> Exercise description: Would you set down every entry again, exactly as written?

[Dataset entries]
§
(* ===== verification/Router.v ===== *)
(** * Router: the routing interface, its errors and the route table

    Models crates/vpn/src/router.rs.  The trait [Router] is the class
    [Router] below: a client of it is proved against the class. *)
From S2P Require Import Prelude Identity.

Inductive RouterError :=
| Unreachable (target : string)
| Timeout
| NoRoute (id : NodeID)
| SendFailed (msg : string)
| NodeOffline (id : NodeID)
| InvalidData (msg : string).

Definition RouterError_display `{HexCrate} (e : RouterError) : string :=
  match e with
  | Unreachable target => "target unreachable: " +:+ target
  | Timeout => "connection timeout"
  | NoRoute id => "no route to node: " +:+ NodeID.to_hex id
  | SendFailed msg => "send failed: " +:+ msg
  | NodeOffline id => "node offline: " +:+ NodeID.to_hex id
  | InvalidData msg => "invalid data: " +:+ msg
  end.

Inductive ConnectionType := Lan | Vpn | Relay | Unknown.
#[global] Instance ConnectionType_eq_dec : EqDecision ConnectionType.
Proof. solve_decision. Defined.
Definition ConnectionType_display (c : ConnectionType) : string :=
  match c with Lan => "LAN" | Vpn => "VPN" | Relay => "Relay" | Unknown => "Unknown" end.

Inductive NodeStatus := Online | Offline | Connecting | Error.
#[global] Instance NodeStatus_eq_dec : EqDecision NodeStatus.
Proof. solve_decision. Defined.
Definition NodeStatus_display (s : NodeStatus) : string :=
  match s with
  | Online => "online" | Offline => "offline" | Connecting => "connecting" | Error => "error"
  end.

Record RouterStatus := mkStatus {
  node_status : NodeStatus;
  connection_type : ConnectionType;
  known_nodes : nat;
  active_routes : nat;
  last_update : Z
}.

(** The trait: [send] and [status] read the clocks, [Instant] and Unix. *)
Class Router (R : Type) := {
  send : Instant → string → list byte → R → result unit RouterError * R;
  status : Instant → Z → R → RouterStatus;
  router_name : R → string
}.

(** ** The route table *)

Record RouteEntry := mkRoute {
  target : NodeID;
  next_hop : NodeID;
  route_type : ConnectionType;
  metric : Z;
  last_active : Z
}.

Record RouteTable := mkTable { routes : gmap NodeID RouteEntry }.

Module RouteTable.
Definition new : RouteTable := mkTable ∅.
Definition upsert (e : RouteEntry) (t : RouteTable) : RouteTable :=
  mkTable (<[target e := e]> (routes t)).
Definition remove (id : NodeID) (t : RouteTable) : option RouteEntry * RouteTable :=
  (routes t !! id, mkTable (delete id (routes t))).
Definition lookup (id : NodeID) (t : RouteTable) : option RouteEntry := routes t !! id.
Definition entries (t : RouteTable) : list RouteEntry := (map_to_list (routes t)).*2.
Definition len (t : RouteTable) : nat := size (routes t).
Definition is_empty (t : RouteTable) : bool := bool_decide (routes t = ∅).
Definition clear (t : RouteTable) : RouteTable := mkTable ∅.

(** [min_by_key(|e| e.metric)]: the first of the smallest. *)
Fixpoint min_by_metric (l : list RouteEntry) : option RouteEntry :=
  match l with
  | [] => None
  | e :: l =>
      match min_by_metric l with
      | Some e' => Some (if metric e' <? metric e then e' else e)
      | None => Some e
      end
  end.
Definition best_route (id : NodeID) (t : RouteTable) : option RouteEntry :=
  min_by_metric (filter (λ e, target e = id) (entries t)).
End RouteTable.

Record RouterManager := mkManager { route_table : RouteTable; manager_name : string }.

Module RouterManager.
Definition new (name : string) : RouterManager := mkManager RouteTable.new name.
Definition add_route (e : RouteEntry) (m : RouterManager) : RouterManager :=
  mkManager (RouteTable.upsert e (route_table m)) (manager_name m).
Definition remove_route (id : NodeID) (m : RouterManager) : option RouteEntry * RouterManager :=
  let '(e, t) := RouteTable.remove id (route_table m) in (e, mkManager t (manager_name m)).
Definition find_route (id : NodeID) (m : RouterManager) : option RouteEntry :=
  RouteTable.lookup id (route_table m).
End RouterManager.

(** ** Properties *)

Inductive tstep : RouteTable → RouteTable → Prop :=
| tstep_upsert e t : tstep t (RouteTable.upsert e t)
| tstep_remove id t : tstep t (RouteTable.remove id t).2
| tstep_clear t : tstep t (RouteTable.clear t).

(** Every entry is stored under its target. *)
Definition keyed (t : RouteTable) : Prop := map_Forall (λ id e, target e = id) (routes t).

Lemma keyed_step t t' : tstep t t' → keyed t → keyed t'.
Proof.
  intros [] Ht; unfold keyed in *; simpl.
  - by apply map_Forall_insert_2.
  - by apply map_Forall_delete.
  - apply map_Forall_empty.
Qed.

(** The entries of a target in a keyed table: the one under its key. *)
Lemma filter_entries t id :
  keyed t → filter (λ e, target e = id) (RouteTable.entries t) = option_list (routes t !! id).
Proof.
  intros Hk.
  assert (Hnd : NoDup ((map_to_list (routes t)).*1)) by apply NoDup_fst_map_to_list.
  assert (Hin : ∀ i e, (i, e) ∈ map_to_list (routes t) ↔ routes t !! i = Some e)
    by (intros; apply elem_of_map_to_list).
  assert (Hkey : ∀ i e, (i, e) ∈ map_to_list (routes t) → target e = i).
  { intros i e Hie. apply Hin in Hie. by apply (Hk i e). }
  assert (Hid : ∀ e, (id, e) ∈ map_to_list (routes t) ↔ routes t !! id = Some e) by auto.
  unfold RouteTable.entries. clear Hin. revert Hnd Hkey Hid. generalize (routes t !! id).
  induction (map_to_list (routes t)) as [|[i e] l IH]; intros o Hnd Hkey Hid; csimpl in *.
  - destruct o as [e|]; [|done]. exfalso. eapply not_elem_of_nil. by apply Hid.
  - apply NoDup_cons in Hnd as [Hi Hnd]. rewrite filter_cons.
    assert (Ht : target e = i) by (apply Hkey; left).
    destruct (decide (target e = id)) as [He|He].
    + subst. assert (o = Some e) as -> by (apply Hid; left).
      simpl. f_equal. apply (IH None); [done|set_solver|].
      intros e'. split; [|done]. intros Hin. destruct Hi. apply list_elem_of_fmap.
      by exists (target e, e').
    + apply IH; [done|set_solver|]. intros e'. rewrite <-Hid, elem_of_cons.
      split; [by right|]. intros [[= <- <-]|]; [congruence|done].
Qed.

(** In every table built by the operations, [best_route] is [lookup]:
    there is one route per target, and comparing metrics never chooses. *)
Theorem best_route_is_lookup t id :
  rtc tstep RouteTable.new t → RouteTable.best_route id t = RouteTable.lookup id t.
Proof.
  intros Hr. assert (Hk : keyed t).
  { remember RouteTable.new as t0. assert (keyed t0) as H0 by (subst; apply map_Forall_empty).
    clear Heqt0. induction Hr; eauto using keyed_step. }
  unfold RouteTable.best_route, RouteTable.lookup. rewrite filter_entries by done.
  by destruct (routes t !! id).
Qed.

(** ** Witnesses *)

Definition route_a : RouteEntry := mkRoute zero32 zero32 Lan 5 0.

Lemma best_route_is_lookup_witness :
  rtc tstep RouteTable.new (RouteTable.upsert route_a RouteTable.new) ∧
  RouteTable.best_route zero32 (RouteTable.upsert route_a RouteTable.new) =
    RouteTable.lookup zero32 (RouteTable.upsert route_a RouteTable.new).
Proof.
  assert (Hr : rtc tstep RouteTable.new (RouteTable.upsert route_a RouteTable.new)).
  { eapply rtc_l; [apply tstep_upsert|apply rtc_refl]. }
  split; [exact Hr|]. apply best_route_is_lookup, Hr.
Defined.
§
> Solution to the problem:
(* ===== verification/Router.v ===== *)
(** * Router: the routing interface, its errors and the route table

    Models crates/vpn/src/router.rs.  The trait [Router] is the class
    [Router] below: a client of it is proved against the class. *)
From S2P Require Import Prelude Identity.

Inductive RouterError :=
| Unreachable (target : string)
| Timeout
| NoRoute (id : NodeID)
| SendFailed (msg : string)
| NodeOffline (id : NodeID)
| InvalidData (msg : string).

Definition RouterError_display `{HexCrate} (e : RouterError) : string :=
  match e with
  | Unreachable target => "target unreachable: " +:+ target
  | Timeout => "connection timeout"
  | NoRoute id => "no route to node: " +:+ NodeID.to_hex id
  | SendFailed msg => "send failed: " +:+ msg
  | NodeOffline id => "node offline: " +:+ NodeID.to_hex id
  | InvalidData msg => "invalid data: " +:+ msg
  end.

Inductive ConnectionType := Lan | Vpn | Relay | Unknown.
#[global] Instance ConnectionType_eq_dec : EqDecision ConnectionType.
Proof. solve_decision. Defined.
Definition ConnectionType_display (c : ConnectionType) : string :=
  match c with Lan => "LAN" | Vpn => "VPN" | Relay => "Relay" | Unknown => "Unknown" end.

Inductive NodeStatus := Online | Offline | Connecting | Error.
#[global] Instance NodeStatus_eq_dec : EqDecision NodeStatus.
Proof. solve_decision. Defined.
Definition NodeStatus_display (s : NodeStatus) : string :=
  match s with
  | Online => "online" | Offline => "offline" | Connecting => "connecting" | Error => "error"
  end.

Record RouterStatus := mkStatus {
  node_status : NodeStatus;
  connection_type : ConnectionType;
  known_nodes : nat;
  active_routes : nat;
  last_update : Z
}.

(** The trait: [send] and [status] read the clocks, [Instant] and Unix. *)
Class Router (R : Type) := {
  send : Instant → string → list byte → R → result unit RouterError * R;
  status : Instant → Z → R → RouterStatus;
  router_name : R → string
}.

(** ** The route table *)

Record RouteEntry := mkRoute {
  target : NodeID;
  next_hop : NodeID;
  route_type : ConnectionType;
  metric : Z;
  last_active : Z
}.

Record RouteTable := mkTable { routes : gmap NodeID RouteEntry }.

Module RouteTable.
Definition new : RouteTable := mkTable ∅.
Definition upsert (e : RouteEntry) (t : RouteTable) : RouteTable :=
  mkTable (<[target e := e]> (routes t)).
Definition remove (id : NodeID) (t : RouteTable) : option RouteEntry * RouteTable :=
  (routes t !! id, mkTable (delete id (routes t))).
Definition lookup (id : NodeID) (t : RouteTable) : option RouteEntry := routes t !! id.
Definition entries (t : RouteTable) : list RouteEntry := (map_to_list (routes t)).*2.
Definition len (t : RouteTable) : nat := size (routes t).
Definition is_empty (t : RouteTable) : bool := bool_decide (routes t = ∅).
Definition clear (t : RouteTable) : RouteTable := mkTable ∅.

(** [min_by_key(|e| e.metric)]: the first of the smallest. *)
Fixpoint min_by_metric (l : list RouteEntry) : option RouteEntry :=
  match l with
  | [] => None
  | e :: l =>
      match min_by_metric l with
      | Some e' => Some (if metric e' <? metric e then e' else e)
      | None => Some e
      end
  end.
Definition best_route (id : NodeID) (t : RouteTable) : option RouteEntry :=
  min_by_metric (filter (λ e, target e = id) (entries t)).
End RouteTable.

Record RouterManager := mkManager { route_table : RouteTable; manager_name : string }.

Module RouterManager.
Definition new (name : string) : RouterManager := mkManager RouteTable.new name.
Definition add_route (e : RouteEntry) (m : RouterManager) : RouterManager :=
  mkManager (RouteTable.upsert e (route_table m)) (manager_name m).
Definition remove_route (id : NodeID) (m : RouterManager) : option RouteEntry * RouterManager :=
  let '(e, t) := RouteTable.remove id (route_table m) in (e, mkManager t (manager_name m)).
Definition find_route (id : NodeID) (m : RouterManager) : option RouteEntry :=
  RouteTable.lookup id (route_table m).
End RouterManager.

(** ** Properties *)

Inductive tstep : RouteTable → RouteTable → Prop :=
| tstep_upsert e t : tstep t (RouteTable.upsert e t)
| tstep_remove id t : tstep t (RouteTable.remove id t).2
| tstep_clear t : tstep t (RouteTable.clear t).

(** Every entry is stored under its target. *)
Definition keyed (t : RouteTable) : Prop := map_Forall (λ id e, target e = id) (routes t).

Lemma keyed_step t t' : tstep t t' → keyed t → keyed t'.
Proof.
  intros [] Ht; unfold keyed in *; simpl.
  - by apply map_Forall_insert_2.
  - by apply map_Forall_delete.
  - apply map_Forall_empty.
Qed.

(** The entries of a target in a keyed table: the one under its key. *)
Lemma filter_entries t id :
  keyed t → filter (λ e, target e = id) (RouteTable.entries t) = option_list (routes t !! id).
Proof.
  intros Hk.
  assert (Hnd : NoDup ((map_to_list (routes t)).*1)) by apply NoDup_fst_map_to_list.
  assert (Hin : ∀ i e, (i, e) ∈ map_to_list (routes t) ↔ routes t !! i = Some e)
    by (intros; apply elem_of_map_to_list).
  assert (Hkey : ∀ i e, (i, e) ∈ map_to_list (routes t) → target e = i).
  { intros i e Hie. apply Hin in Hie. by apply (Hk i e). }
  assert (Hid : ∀ e, (id, e) ∈ map_to_list (routes t) ↔ routes t !! id = Some e) by auto.
  unfold RouteTable.entries. clear Hin. revert Hnd Hkey Hid. generalize (routes t !! id).
  induction (map_to_list (routes t)) as [|[i e] l IH]; intros o Hnd Hkey Hid; csimpl in *.
  - destruct o as [e|]; [|done]. exfalso. eapply not_elem_of_nil. by apply Hid.
  - apply NoDup_cons in Hnd as [Hi Hnd]. rewrite filter_cons.
    assert (Ht : target e = i) by (apply Hkey; left).
    destruct (decide (target e = id)) as [He|He].
    + subst. assert (o = Some e) as -> by (apply Hid; left).
      simpl. f_equal. apply (IH None); [done|set_solver|].
      intros e'. split; [|done]. intros Hin. destruct Hi. apply list_elem_of_fmap.
      by exists (target e, e').
    + apply IH; [done|set_solver|]. intros e'. rewrite <-Hid, elem_of_cons.
      split; [by right|]. intros [[= <- <-]|]; [congruence|done].
Qed.

(** In every table built by the operations, [best_route] is [lookup]:
    there is one route per target, and comparing metrics never chooses. *)
Theorem best_route_is_lookup t id :
  rtc tstep RouteTable.new t → RouteTable.best_route id t = RouteTable.lookup id t.
Proof.
  intros Hr. assert (Hk : keyed t).
  { remember RouteTable.new as t0. assert (keyed t0) as H0 by (subst; apply map_Forall_empty).
    clear Heqt0. induction Hr; eauto using keyed_step. }
  unfold RouteTable.best_route, RouteTable.lookup. rewrite filter_entries by done.
  by destruct (routes t !! id).
Qed.

(** ** Witnesses *)

Definition route_a : RouteEntry := mkRoute zero32 zero32 Lan 5 0.

Lemma best_route_is_lookup_witness :
  rtc tstep RouteTable.new (RouteTable.upsert route_a RouteTable.new) ∧
  RouteTable.best_route zero32 (RouteTable.upsert route_a RouteTable.new) =
    RouteTable.lookup zero32 (RouteTable.upsert route_a RouteTable.new).
Proof.
  assert (Hr : rtc tstep RouteTable.new (RouteTable.upsert route_a RouteTable.new)).
  { eapply rtc_l; [apply tstep_upsert|apply rtc_refl]. }
  split; [exact Hr|]. apply best_route_is_lookup, Hr.
Defined.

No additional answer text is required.